**EXERCISE DETAILS**
Copy out the data line by line exactly, from its start to the line bearing "intros Hr Hh", inclusive.

(Stored data entries)
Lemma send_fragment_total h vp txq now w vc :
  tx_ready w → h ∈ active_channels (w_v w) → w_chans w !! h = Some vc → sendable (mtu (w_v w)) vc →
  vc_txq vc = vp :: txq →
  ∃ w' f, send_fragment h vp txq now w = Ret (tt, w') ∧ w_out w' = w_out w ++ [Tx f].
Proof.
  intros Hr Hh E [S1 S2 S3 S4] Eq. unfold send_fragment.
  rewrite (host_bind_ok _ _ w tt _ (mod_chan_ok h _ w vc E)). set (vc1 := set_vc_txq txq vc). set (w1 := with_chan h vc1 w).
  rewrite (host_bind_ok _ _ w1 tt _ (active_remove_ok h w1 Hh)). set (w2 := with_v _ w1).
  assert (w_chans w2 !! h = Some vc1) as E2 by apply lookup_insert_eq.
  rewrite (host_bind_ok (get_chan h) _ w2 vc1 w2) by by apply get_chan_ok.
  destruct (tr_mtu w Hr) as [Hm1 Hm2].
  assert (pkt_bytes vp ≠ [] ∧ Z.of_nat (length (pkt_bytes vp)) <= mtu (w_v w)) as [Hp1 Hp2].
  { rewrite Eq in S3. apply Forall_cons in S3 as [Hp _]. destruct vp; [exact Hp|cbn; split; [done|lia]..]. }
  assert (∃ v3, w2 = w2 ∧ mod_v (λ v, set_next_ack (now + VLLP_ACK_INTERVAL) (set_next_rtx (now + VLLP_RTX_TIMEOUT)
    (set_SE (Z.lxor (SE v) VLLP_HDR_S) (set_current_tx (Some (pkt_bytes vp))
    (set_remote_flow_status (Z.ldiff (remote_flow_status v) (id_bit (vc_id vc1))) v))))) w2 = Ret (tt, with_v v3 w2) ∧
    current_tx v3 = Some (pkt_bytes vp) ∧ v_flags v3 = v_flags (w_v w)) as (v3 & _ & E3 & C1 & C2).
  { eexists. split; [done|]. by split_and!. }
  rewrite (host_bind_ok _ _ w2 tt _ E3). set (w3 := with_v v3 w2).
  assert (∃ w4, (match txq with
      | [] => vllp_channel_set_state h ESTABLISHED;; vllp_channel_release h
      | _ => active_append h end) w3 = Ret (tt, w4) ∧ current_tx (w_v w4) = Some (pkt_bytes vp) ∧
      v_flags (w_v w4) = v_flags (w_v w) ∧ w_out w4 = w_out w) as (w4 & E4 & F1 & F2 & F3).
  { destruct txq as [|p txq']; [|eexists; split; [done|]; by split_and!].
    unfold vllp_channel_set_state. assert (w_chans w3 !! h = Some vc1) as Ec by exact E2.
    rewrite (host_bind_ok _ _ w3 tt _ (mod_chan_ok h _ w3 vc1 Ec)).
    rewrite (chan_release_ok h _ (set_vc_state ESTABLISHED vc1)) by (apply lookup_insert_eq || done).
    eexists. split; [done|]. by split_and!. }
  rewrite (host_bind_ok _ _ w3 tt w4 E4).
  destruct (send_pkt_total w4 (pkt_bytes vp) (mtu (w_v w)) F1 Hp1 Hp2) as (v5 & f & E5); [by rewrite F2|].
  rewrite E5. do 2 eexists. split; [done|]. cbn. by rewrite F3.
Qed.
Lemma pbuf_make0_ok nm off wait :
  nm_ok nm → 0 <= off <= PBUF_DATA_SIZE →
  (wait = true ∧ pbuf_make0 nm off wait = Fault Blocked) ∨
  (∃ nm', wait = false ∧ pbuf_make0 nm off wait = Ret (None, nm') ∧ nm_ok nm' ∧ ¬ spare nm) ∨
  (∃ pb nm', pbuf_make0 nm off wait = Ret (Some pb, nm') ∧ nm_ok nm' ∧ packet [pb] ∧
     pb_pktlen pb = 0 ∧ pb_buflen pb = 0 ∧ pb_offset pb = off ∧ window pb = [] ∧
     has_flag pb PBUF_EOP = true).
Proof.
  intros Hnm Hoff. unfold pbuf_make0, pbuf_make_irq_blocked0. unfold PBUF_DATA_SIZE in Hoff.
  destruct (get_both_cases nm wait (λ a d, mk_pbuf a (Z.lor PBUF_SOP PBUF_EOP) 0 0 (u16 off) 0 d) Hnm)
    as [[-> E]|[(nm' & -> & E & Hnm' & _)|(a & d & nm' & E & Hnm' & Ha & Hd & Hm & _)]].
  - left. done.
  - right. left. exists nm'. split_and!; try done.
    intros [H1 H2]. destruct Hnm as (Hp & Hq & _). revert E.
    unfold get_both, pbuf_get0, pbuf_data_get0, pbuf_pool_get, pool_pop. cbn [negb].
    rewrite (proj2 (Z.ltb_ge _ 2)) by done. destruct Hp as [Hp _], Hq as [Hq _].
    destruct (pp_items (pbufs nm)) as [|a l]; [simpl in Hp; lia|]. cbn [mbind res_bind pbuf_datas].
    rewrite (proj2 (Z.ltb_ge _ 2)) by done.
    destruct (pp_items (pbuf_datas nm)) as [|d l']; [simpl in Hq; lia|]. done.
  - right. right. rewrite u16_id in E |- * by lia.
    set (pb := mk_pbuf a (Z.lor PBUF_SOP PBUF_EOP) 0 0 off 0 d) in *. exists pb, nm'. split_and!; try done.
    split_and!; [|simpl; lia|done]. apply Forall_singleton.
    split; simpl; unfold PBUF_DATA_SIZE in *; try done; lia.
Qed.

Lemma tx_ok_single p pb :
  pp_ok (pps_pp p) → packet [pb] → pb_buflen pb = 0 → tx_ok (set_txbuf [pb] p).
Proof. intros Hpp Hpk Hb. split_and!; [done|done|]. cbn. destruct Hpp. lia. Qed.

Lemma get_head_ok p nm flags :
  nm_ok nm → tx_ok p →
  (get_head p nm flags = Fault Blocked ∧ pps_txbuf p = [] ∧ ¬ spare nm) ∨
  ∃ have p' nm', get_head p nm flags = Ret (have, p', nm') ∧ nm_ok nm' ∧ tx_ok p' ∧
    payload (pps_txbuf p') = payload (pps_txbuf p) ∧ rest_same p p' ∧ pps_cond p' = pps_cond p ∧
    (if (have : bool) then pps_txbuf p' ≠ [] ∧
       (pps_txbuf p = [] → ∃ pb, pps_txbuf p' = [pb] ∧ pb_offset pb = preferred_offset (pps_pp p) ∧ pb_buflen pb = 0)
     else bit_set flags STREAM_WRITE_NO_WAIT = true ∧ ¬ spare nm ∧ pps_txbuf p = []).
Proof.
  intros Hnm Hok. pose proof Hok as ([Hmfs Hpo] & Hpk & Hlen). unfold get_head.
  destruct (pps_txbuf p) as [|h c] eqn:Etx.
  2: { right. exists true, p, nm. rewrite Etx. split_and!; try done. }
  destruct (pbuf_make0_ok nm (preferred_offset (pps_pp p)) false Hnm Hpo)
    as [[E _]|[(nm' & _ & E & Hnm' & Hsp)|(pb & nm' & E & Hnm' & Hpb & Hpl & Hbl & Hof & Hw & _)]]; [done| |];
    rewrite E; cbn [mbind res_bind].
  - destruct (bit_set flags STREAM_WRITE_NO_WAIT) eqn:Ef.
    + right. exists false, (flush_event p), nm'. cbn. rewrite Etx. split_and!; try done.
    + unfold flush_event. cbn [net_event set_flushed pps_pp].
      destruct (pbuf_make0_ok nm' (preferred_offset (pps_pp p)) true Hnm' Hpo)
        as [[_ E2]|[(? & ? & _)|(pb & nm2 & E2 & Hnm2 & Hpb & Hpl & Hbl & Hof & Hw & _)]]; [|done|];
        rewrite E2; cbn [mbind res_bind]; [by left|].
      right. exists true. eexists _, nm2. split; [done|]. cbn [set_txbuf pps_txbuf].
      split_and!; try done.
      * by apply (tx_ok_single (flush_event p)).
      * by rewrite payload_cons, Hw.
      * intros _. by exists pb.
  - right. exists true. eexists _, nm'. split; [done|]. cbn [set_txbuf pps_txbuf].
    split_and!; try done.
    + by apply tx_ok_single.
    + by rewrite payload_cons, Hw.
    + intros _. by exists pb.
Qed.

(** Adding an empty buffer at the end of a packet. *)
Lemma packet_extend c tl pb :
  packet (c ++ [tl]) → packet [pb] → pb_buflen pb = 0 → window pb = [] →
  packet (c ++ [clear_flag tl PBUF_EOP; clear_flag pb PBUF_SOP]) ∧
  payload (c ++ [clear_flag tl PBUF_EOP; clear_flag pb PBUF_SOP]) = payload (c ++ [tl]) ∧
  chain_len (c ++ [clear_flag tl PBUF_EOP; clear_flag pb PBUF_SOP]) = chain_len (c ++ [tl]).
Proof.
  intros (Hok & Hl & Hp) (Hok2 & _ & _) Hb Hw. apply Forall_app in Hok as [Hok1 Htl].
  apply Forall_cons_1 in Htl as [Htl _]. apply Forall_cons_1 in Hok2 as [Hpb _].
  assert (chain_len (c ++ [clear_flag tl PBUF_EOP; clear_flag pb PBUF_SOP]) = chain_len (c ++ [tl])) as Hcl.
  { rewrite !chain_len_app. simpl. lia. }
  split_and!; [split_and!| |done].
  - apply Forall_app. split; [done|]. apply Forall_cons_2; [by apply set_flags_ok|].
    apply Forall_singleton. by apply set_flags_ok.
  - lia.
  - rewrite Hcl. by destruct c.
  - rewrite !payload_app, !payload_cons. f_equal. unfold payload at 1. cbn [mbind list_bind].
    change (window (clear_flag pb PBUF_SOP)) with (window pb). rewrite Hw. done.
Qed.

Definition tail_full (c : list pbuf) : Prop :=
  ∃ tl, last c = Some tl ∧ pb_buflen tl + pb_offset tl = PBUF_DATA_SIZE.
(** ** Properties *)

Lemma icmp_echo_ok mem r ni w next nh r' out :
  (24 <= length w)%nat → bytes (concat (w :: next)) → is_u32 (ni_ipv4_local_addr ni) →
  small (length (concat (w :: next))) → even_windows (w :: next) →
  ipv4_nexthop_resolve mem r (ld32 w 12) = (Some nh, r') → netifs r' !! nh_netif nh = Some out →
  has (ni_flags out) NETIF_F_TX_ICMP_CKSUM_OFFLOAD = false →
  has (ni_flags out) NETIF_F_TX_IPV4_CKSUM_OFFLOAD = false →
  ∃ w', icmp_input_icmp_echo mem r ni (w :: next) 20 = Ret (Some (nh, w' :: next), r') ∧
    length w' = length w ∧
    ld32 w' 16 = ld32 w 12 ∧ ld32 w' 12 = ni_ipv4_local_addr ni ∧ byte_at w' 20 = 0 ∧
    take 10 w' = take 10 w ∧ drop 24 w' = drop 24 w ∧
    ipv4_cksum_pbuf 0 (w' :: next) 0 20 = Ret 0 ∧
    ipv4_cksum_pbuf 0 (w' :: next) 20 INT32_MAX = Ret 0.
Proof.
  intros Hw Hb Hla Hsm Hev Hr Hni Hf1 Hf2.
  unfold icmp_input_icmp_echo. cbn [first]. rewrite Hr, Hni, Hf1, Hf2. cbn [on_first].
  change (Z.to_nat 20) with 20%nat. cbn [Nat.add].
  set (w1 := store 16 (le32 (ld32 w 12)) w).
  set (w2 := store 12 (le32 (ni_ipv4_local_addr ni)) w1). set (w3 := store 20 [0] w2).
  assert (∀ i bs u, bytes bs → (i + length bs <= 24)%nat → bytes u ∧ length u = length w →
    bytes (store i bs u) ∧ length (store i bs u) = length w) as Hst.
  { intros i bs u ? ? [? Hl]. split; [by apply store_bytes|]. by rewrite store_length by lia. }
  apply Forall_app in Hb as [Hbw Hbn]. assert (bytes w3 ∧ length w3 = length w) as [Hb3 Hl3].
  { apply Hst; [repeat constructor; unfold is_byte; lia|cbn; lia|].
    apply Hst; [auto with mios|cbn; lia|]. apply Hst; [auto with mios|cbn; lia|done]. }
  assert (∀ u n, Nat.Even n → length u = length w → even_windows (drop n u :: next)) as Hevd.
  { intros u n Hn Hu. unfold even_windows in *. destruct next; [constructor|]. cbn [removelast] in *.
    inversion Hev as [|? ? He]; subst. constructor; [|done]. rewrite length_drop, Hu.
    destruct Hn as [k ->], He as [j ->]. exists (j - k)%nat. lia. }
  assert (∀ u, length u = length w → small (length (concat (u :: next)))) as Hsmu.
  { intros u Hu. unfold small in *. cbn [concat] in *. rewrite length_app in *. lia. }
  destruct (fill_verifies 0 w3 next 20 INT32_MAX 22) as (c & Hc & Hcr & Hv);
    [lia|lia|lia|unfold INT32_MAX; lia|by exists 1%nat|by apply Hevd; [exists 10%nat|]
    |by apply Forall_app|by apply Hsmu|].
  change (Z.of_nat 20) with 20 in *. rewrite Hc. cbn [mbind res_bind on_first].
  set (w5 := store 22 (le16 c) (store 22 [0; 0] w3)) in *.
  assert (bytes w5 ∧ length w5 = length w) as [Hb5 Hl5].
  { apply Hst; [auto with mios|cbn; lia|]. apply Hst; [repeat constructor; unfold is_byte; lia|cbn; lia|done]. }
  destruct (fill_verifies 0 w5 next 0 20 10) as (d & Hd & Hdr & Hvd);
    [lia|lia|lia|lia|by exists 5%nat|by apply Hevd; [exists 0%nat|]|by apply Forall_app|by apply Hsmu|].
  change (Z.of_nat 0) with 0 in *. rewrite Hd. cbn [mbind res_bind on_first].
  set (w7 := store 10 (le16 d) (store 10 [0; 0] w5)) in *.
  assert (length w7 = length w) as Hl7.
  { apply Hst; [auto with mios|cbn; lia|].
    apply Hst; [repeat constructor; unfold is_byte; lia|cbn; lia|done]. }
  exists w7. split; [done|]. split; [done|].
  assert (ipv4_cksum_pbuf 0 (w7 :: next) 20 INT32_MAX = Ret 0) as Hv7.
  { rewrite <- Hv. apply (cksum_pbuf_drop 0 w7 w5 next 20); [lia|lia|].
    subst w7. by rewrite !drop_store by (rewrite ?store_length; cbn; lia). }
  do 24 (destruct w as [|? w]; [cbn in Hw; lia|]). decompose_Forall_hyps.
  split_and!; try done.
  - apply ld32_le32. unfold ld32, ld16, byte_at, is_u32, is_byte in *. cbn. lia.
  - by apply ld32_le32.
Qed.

**THE ANSWER**
Lemma send_fragment_total h vp txq now w vc :
  tx_ready w → h ∈ active_channels (w_v w) → w_chans w !! h = Some vc → sendable (mtu (w_v w)) vc →
  vc_txq vc = vp :: txq →
  ∃ w' f, send_fragment h vp txq now w = Ret (tt, w') ∧ w_out w' = w_out w ++ [Tx f].
Proof.
  intros Hr Hh E [S1 S2 S3 S4] Eq. unfold send_fragment.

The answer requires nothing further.